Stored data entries
■ ■ ■ ■

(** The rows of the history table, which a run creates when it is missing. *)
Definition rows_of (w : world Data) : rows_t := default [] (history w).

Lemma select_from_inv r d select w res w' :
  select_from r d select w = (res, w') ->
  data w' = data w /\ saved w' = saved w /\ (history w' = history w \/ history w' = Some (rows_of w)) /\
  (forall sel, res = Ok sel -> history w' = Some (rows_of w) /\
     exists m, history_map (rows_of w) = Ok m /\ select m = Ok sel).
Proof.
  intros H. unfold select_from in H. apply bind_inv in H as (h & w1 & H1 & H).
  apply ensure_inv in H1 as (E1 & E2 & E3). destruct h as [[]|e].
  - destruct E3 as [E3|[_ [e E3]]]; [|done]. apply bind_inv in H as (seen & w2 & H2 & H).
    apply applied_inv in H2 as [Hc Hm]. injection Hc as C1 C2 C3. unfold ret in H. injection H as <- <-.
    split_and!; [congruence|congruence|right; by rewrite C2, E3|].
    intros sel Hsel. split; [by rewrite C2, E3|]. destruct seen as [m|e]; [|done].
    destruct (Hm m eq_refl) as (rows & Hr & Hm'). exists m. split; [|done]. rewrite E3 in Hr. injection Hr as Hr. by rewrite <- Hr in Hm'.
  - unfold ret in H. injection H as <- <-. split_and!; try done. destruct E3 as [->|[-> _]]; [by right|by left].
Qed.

■ ■ ■ ■

● **PROBLEM TO WORK ON**:
Reproduce the lines above, beginning at the line with "apply applied_inv in" and stopping after the line with "intros sel Hsel.", exactly as they are.

● **SOLVED EXERCISE**:
    apply applied_inv in H2 as [Hc Hm]. injection Hc as C1 C2 C3. unfold ret in H. injection H as <- <-.
    split_and!; [congruence|congruence|right; by rewrite C2, E3|].
    intros sel Hsel. split; [by rewrite C2, E3|]. destruct seen as [m|e]; [|done].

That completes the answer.